Eliška Greplová is an assistant professor at Kavli Institute of Nanoscience at TU Delft in the Netherlands, where she leads “Quantum Matter and AI” lab. Eliska is also a visiting researcher at Microsoft Research Amsterdam. Eliska completed her PhD at Aarhus University, Denmark, and postdoctoral fellowship at ETH Zurich, Switzerland.

Greg Stephens

From partial observations to long timescales through maximally predictive states

In many physical settings, isolating slower dynamics from fast fluctuations has proven remarkably powerful. But how do we proceed in complex systems when the underlying equations are unknown or uninformative? Here, we integrate information theory, dynamical systems and statistical physics to extract understanding directly from partial, dynamical, measurements. We introduce maximally predictive states, a symbolic, delay-embedded encoding constructed to maximize short-time predictive information. Transitions between these states yield a simple approximation of the transfer operator, which we use to reveal timescale separation and long-lived collective modes. Applicable to both deterministic and stochastic systems, we illustrate our approach through the the Lorenz system and the thermal dynamics of a particle in a double-well potential. Applied to the behavior of the nematode worm C. elegans, we bridge sub-second posture fluctuations and long range effective diffusion in foraging behavior, recovering the “ballistic-to-diffusive” transition in the worm’s centroid trajectories. Finally, we use our operator perspective to reveal long-lived “run-and-pirouette” behaviors, and to predict additional subtle subdivisions of the worm’s “run'” dynamics.
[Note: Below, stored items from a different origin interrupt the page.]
Definition rtc_now {S} : K S Z :=
  let '(year, month, day, hour, minute, second) :=
    if rtc_poll 100 0 then
      let status := cmos_read 11 in
      let second := cmos_read 0 in
      let minute := cmos_read 2 in
      let hour := cmos_read 4 in
      let day := cmos_read 7 in
      let month := cmos_read 8 in
      let year := cmos_read 9 in
      let '(second, minute, hour, day, month, year) :=
        if Z.land status 4 =? 0 then
          (bcd_to_bin second, bcd_to_bin minute, bcd_to_bin (Z.land hour 127),
           bcd_to_bin day, bcd_to_bin month, bcd_to_bin year)
        else (second, minute, hour, day, month, year) in
      let hour :=
        if Z.land status 2 =? 0 then
          let hour := hour mod 12 in
          if Z.land hour 128 =? 0 then hour else hour + 12
        else hour in
      (year + 2000, month, day, hour, minute, second)
    else (1970, 1, 1, 0, 0, 0) in
  days ← days_since_epoch year month day;
  let hours := days * 24 + hour in
  let minutes := hours * 60 + minute in
  mret (minutes * 60 + second).
End rtc.

Record timespec : Type := Timespec { tv_sec : Z; tv_nsec : Z }.
Definition CLK_TCK : Z := 250.
Definition nanos : Z := 1000000000.

Definition time_init {S} (update_finished : nat → bool) (cmos_read : Z → Z) : K S timespec :=
  sec ← rtc_now update_finished cmos_read; mret (Timespec sec 0).
Definition time_tick (now : timespec) : timespec :=
  let nsec := tv_nsec now + nanos / CLK_TCK in
  if nanos <=? nsec then Timespec (tv_sec now + 1) (nsec - nanos) else Timespec (tv_sec now) nsec.
Definition time_now (now : timespec) : Z * timespec := (0, now).

(** ** kernel/syscall/clock.c *)
Definition CLOCK_REALTIME : Z := 0.
Definition CLOCK_MONOTONIC : Z := 1.
Definition TIMER_ABSTIME : Z := 1.

Definition sys_clock_gettime (now : timespec) (clk_id : Z) : Z * option timespec :=
  if (clk_id =? CLOCK_REALTIME) || (clk_id =? CLOCK_MONOTONIC) then
    let (_, tp) := time_now now in (0, Some tp)
  else (ERR EINVAL, None).

Definition timespec_add (this other : timespec) : timespec :=
  let sec := tv_sec this + tv_sec other in
  let nsec := tv_nsec this + tv_nsec other in
  if nanos <=? nsec then Timespec (sec + 1) (nsec - nanos) else Timespec sec nsec.

Definition timespec_saturating_sub (this other : timespec) : timespec :=
  let sec := tv_sec this - tv_sec other in
  let nsec := tv_nsec this - tv_nsec other in
  let '(sec, nsec) := if nsec <? 0 then (sec - 1, nsec + nanos) else (sec, nsec) in
  if sec <? 0 then Timespec 0 0 else Timespec sec nsec.

Definition sleep_should_unblock (now deadline : timespec) : bool :=
  (tv_sec deadline <? tv_sec now) ||
  ((tv_sec now =? tv_sec deadline) && (tv_nsec deadline <=? tv_nsec now)).

(** sys_clock_nanosleep up to its call of scheduler_block: an error or the
    deadline to block on. *)
Definition nanosleep_deadline (now : timespec) (clockid flags : Z) (request : timespec)
    : Z + timespec :=
  if (clockid =? CLOCK_REALTIME) || (clockid =? CLOCK_MONOTONIC) then
    if flags =? 0 then
      let (rc, deadline) := time_now now in
      if IS_ERR rc then inl rc else inr (timespec_add deadline request)
    else if flags =? TIMER_ABSTIME then inr request
    else inl (ERR EINVAL)
  else inl (ERR EINVAL).
(** The rest of it: [rc] is what scheduler_block returned, [now] the clock at
    that time; the result is stored to [*remain] if that is asked for. *)
Definition nanosleep_finish (rc : Z) (now deadline : timespec) (remain : bool)
    : Z * option timespec :=
  if IS_ERR rc then (rc, None)
  else if remain then (0, Some (timespec_saturating_sub deadline now))
  else (0, None).

(** ** userland/lib/time.c *)
Record tm : Type := Tm {
  tm_sec : Z; tm_min : Z; tm_hour : Z; tm_mday : Z; tm_mon : Z; tm_year : Z;
  tm_wday : Z; tm_yday : Z;
}.
(** The [idivl] instruction: quotient and remainder truncated towards zero. *)
Definition divmodi64 (a b : Z) : Z * Z := (Z.quot a b, Z.rem a b).

Fixpoint gmtime_year (fuel : nat) (year time : Z) : option (Z * Z) :=
  match fuel with
  | O => None
  | S fuel =>
      let seconds_in_this_year := days_in_year year * 86400 in
      if time <? seconds_in_this_year then Some (year, time)
      else gmtime_year fuel (year + 1) (time - seconds_in_this_year)
  end.
(** [n] rounds at most of the loop over the months, from [month]. *)
Fixpoint gmtime_month (n : nat) (year month days : Z) : option (Z * Z) :=
  match n with
  | O => Some (month, days)
  | S n =>
      d ← days_in_month year month;
      if days <? d then Some (month, days) else gmtime_month n year (month + 1) (days - d)
  end.
Definition gmtime_r (t : Z) : option tm :=
  '(year, time) ← gmtime_year (S (Z.to_nat (t / 31536000))) 1970 t;
  let '(days, seconds) := divmodi64 time 86400 in
  let minutes := Z.quot seconds 60 in
  '(month, mdays) ← gmtime_month 11 year 1 days;
  Some (Tm (Z.rem seconds 60) (Z.rem minutes 60) (Z.quot minutes 60) (mdays + 1) (month - 1)
           (year - 1900) (day_of_week year month (mdays + 1)) days).

(** ** The proleptic Gregorian count of days *)

(** Leap days up to the end of year [n], days before 1 January of year [y]
    counted from 1970, and days of a year before the first of a month. *)
Definition leaps (n : Z) : Z := n / 4 - n / 100 + n / 400.
Definition jan1 (y : Z) : Z := 365 * (y - 1970) + leaps (y - 1) - leaps 1969.
Definition before_month (leap : bool) (month : Z) : Z :=
  [0; 31; 59; 90; 120; 151; 181; 212; 243; 273; 304; 334; 365] !!! Z.to_nat (month - 1)
  + (if leap && (2 <? month) then 1 else 0).

Definition year_ok (y : Z) : Prop := 1970 ≤ y ≤ 1000000.
Definition date_ok (y m d : Z) : Prop :=
  year_ok y ∧ 1 ≤ m ≤ 12 ∧ 1 ≤ d ∧ ∃ n, days_in_month y m = Some n ∧ d ≤ n.

Lemma month_cases m : 1 ≤ m ≤ 12 →
  m = 1 ∨ m = 2 ∨ m = 3 ∨ m = 4 ∨ m = 5 ∨ m = 6 ∨ m = 7 ∨ m = 8 ∨ m = 9 ∨ m = 10 ∨ m = 11 ∨ m = 12.
Proof. lia. Qed.
Ltac each_month m H :=
  apply month_cases in H; repeat (destruct H as [H|H]); subst m.

(** The quotient by [k] grows exactly at the multiples of [k]. *)
Lemma div_pred y k : 0 < k → y / k = (y - 1) / k + (if y mod k =? 0 then 1 else 0).
Proof.
  intros Hk. pose proof (Z.div_mod y k ltac:(lia)). pose proof (Z.mod_pos_bound y k Hk).
  destruct (Z.eqb_spec (y mod k) 0).
  - assert ((y - 1) / k = y / k - 1); [|lia].
    symmetry. apply Z.div_unique with (r := k - 1); lia.
  - assert ((y - 1) / k = y / k); [|lia].
    symmetry. apply Z.div_unique with (r := y mod k - 1); lia.
Qed.
Lemma mod_100_4 y : y mod 100 = 0 → y mod 4 = 0.
Proof. intros. Z.to_euclidean_division_equations; lia. Qed.
Lemma mod_400_100 y : y mod 400 = 0 → y mod 100 = 0.
Proof. intros. Z.to_euclidean_division_equations; lia. Qed.

Lemma leaps_pred y : leaps y = leaps (y - 1) + (if is_leap_year y then 1 else 0).
Proof.
  unfold leaps, is_leap_year.
  rewrite (div_pred y 4), (div_pred y 100), (div_pred y 400) by lia.
  pose proof (mod_100_4 y). pose proof (mod_400_100 y).
  destruct (Z.eqb_spec (y mod 4) 0), (Z.eqb_spec (y mod 100) 0), (Z.eqb_spec (y mod 400) 0);
    simpl; lia.
Qed.
Lemma jan1_succ y : jan1 (y + 1) = jan1 y + days_in_year y.
Proof.
  unfold jan1, days_in_year. replace (y + 1 - 1) with y by lia.
  rewrite (leaps_pred y). case_match; lia.
Qed.
Lemma days_in_year_bounds y : 365 ≤ days_in_year y ≤ 366.
Proof. unfold days_in_year. case_match; lia. Qed.
Lemma jan1_mono y k : jan1 y + 365 * Z.of_nat k ≤ jan1 (y + Z.of_nat k) ≤ jan1 y + 366 * Z.of_nat k.
Proof.
  induction k as [|k IH]; [simpl; rewrite !Z.add_0_r; lia|].
  rewrite Nat2Z.inj_succ. unfold Z.succ. rewrite Z.add_assoc, jan1_succ.
  pose proof (days_in_year_bounds (y + Z.of_nat k)). lia.
Qed.
Lemma jan1_bounds y : year_ok y → 0 ≤ jan1 y ≤ 366 * 1000000.
Proof.
  unfold year_ok. intros H. pose proof (jan1_mono 1970 (Z.to_nat (y - 1970))) as Hm.
  replace (1970 + Z.of_nat (Z.to_nat (y - 1970))) with y in Hm by lia.
  change (jan1 1970) with 0 in Hm. lia.
Qed.

Lemma epoch_loop n y days :
  1970 ≤ y → 0 ≤ days → y + Z.of_nat n ≤ 1000000 → days ≤ 366 + jan1 y →
  days_since_epoch_loop n y days = days + jan1 (y + Z.of_nat n) - jan1 y.
Proof.
  revert y days. induction n as [|n IH]; intros y days Hy Hd Hn Hb; simpl.
  { rewrite Z.add_0_r. lia. }
  pose proof (days_in_year_bounds y). pose proof (jan1_bounds y) as Hj.
  rewrite u32_small by (unfold U32, year_ok in *; lia).
  rewrite IH by (rewrite ?jan1_succ; lia). rewrite jan1_succ.
  replace (y + 1 + Z.of_nat n) with (y + Z.of_nat (S n)) by lia. lia.
Qed.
Greg Stephens has a background in theoretical physics and is an associate professor in the department of physics and astronomy at the VU Amsterdam and an adjunct professor at OIST Graduate University in Japan. Work in his group is helping to pioneer a new field – the physics of behavior: from individual organisms to entire societies. While the science of the living world is mostly focused on the microscopic, such as the expression of genes or the pattern of electrical activity in our brains, all of these processes serve the greater evolutionary goals of the organism: to find food, avoid predators and reproduce. This is the behavioral scale, and despite it’s importance, our quantitative understanding of behavior is much less advanced. But how do we quantify the emergent dynamics of entire organisms? What principles characterize living movement? The Stephens group addresses these questions with a modern biophysics approach combining ideas from statistical physics, information theory and dynamical systems with model systems ranging from the nematode C. elegans to zebrafish and honeybee collectives.